But I can imagine how it might look to the young kids, who aren't interested in laboring in the fields or over a backstrap loom, as their grandparents and parents did or still do; who look to tv (what little they may see) to define the world for them: "Those old people, who no longer have wisdom to offer us, who wear those silly clothes...."


Sometimes I fantasize that the presence of us Americans, who like to wear the traje (I just happened to have a venerated huipile from San Juan on today with a local textile skirt,) and who love to work in the garden, if not the field, might be a different example...at least for those few who revere the old ways, and there will always be a few - like me - who revere honest physical labor, who love weaving, and a relationship with the soil and plant life and the weather.

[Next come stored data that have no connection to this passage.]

(** * Jobly: the company repository, its store and the API client

    A shallow embedding of the data-access layer of the Jobly job board
    ([models/company.js], the behaviour pinned down by [models/user.test.js])
    and of the error path of the frontend client ([src/API/api.js]).

    The relational store is PostgreSQL reached through [db.query(sql, binds)].
    It is not part of the repository, so it is modelled here: every statement
    the code sends is a pair of the SQL text the code builds and the relational
    meaning of that text, and [Store.exec] gives the meaning of the statement
    shapes the repository uses (single-table SELECT / INSERT / UPDATE / DELETE
    with a conjunctive WHERE over positional parameters, ORDER BY, RETURNING). *)

From Stdlib Require Import List String Ascii ZArith Lia Bool.
From Stdlib Require Import Sorted Permutation.
From Stdlib Require Import Decimal DecimalString DecimalNat DecimalZ.
Import ListNotations.

Set Warnings "-register-all".

Local Open Scope list_scope.
Local Open Scope string_scope.

(* ================================================================= *)
(** ** JavaScript odds and ends *)

Module JS.

(** The double-quote character, used inside SQL text for aliases. *)
Definition dq : string := String "034"%char EmptyString.

(** Line feed, as it occurs inside the template literals. *)
Definition nl : string := String "010"%char EmptyString.

(** [String(n)] for an array length. *)
Definition show_nat (n : nat) : string :=
  NilEmpty.string_of_uint (Nat.to_uint n).
(** The two ends of the "Years covered" line, [min(years)] and
    [max(years)], printed when [years] is not empty. *)
Definition years_covered (filtered_publications : list Pub.t) : option (Z * Z) :=
  match years filtered_publications with
  | [] => None
  | y :: ys => Some (foldl Z.min y ys, foldl Z.max y ys)
  end.

(** How far [main] gets.  [Exports pubs covered]: [export_publications]
    is called with [pubs]; once it has written the files, the summary
    with the years [covered] is printed and [main] returns 0. *)
Inductive outcome : Type :=
  | SysExit (status : Z)
  | Returns (status : Z)
  | Exports (pubs : list Pub.t) (covered : option (Z * Z))
  | Raises (e : exn)
  | Fetching.

Definition main {U : Text.Unicode} (sleep_error : Z -> option exn)
    (str_of_other : pyval -> str) (a : Main.parsed_args)
    (responses : list Fetch.response) : outcome :=
  match Main.main_endpoint a with
  | Main.SysExit status => SysExit status
  | Main.FetchFrom _ =>
      match Fetch.fetch_all_items sleep_error 100 responses with
      | (Fetch.Returned all_items, _) =>
          match all_items with
          | [] => Returns 1
          | _ :: _ =>
              let filtered_publications :=
                (process_publications str_of_other all_items).1 in
              match filtered_publications with
              | [] => Returns 1
              | _ :: _ =>
                  Exports filtered_publications
                          (years_covered filtered_publications)
              end
          end
      | (Fetch.Raised e, _) => Raises e
      | (Fetch.Waiting _, _) => Fetching
      end
  end.

End MainRun.

(* ================================================================== *)
(** * Vocabulary of the statements *)
(* ================================================================== *)

Module YearSpec.
Import Text.

(** An edge of a run: the end of the string, or a character outside the
    class [inside]. *)
Definition edge_ok (inside : char -> bool) (o : option char) : bool :=
  match o with
  | None => true
  | Some c => negb (inside c)
  end.

(** [m] is a run of four digits of [s] that starts at offset [i] and has
    an edge on both sides. *)
Definition four_digits_at {U : Unicode} (inside : char -> bool) (s : str)
    (i : nat) (m : str) : Prop :=
  exists pre post d1 d2 d3 d4,
    s = pre ++ m ++ post /\
    length pre = i /\
    m = [d1; d2; d3; d4] /\
    is_digit d1 = true /\ is_digit d2 = true /\
    is_digit d3 = true /\ is_digit d4 = true /\
    edge_ok inside (last None pre) = true /\
    edge_ok inside (head post) = true.

(** [y] is the number written by the first such run of [s]. *)
Definition first_year {U : Unicode} (inside : char -> bool) (s : str) (y : Z)
  : Prop :=
  exists i m,
    four_digits_at inside s i m /\
    (forall j m', (j < i)%nat -> ~ four_digits_at inside s j m') /\
    y = int m.

(** The end of the string, or an ASCII character. *)
Definition ascii_or_end (o : option char) : bool :=
  match o with Some c => is_ascii c | None => true end.

End YearSpec.

Module RegionSpec.

(** The five keyword groups, in the order the claim gives them. *)
Definition groups : list (str * list str) :=
  [ (lit "Hawaiian Archipelago",
     [lit "hawai"; lit "hawaii"; lit "kahekili"; lit "maui"; lit "ahu";
      lit "northwestern"; papahanaumokuakea; lit "kauai"; lit "oahu";
      lit "big island"]);
    (lit "American Samoa",
     [lit "samoa"; lit "aua"; lit "swains"; lit "american samoa"]);
    (lit "Mariana Archipelago",
     [lit "guam"; lit "mariana"; lit "saipan"; lit "tinian"; lit "rota"]);
    (lit "Pacific Remote Island Areas",
     [lit "wake"; lit "baker"; lit "howland"; lit "jarvis"; lit "palmyra";
      lit "kingman"; lit "johnston"; lit "jarvisisland"]);
    (lit "Pacific-wide", [lit "pacific"]) ].

(** A keyword of the group occurs in the text. *)
Definition matches (text : str) (g : str * list str) : Prop :=
  exists k pre post, k ∈ g.2 /\ text = pre ++ k ++ post.

(** [r] is the name of the first group that matches the lower-cased
    title, or "Unknown" when no group matches. *)
Definition classified {U : Text.Unicode} (title r : str) : Prop :=
  (exists before g after,
      groups = before ++ g :: after /\
      r = g.1 /\
      matches (Text.lower title) g /\
      forall g', g' ∈ before -> ~ matches (Text.lower title) g') \/
  (r = lit "Unknown" /\
   forall g, g ∈ groups -> ~ matches (Text.lower title) g).

End RegionSpec.

Module CreatorSpec.

(** [str.split(sep)] for a separator that is not empty: the pieces
    between the occurrences of [sep], found left to right without
    overlap.  [skip] counts the characters of a recognised separator
    still to pass over. *)
Fixpoint split_from (sep : str) (skip : nat) (s : str) : list str :=
  match s with
  | [] => [[]]
  | c :: s' =>
      match skip with
      | S k => split_from sep k s'
      | O =>
          if Text.starts_with sep s
          then [] :: split_from sep (length sep - 1) s'
          else
            match split_from sep 0 s' with
            | piece :: pieces => (c :: piece) :: pieces
            | [] => [[c]]
            end
      end
  end.

Definition split (sep s : str) : list str := split_from sep 0 s.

But of course culture is ever-changing, and has been "dying," here, since before La Violencia. One anthropologist dates it to the time when the younger men didn't want to "spend" their money, hard-earned on the distant fincas or in the city, in the traditional way--by throwing big fiestas for todo el pueblo which cost everything they had--the ancient culture's way of levelling the playing field, establishing non-material status, and avoiding jealousy over material goods.

(See the wonderful book, Violent Memories by Judith Zur, which is about so much more than the war years.)


Sunday, May 10, 2009

Mothers Day

2:30 am Mother's Day. Of course! it's time for firecrackers and long lines of youth singing and laughing in the streets in front of my house. My dog is alarmed and won't stop barking. I consider getting dressed and going out to the street to see what is up, but......nyah. I return to sleep to be awakened again as the group returns and walks down the path next to my house, sets off firecrackers at the house at the bottom and after a bit returns.
I'm not CERTAIN that all this is in honor of Mothers Day, although they do take the day seriously, here. But I remember when I lived in Santa Ana, in the house next to the cancha de futbol and church plaza, there were drunken musicians at 3 a.m. on Mothers Day And then about 5:30 or 6 the women, in traditional dress, lined up on chairs outside the church.
Will I walk up to the central plaza today to see if the mothers line up, here? Maybe.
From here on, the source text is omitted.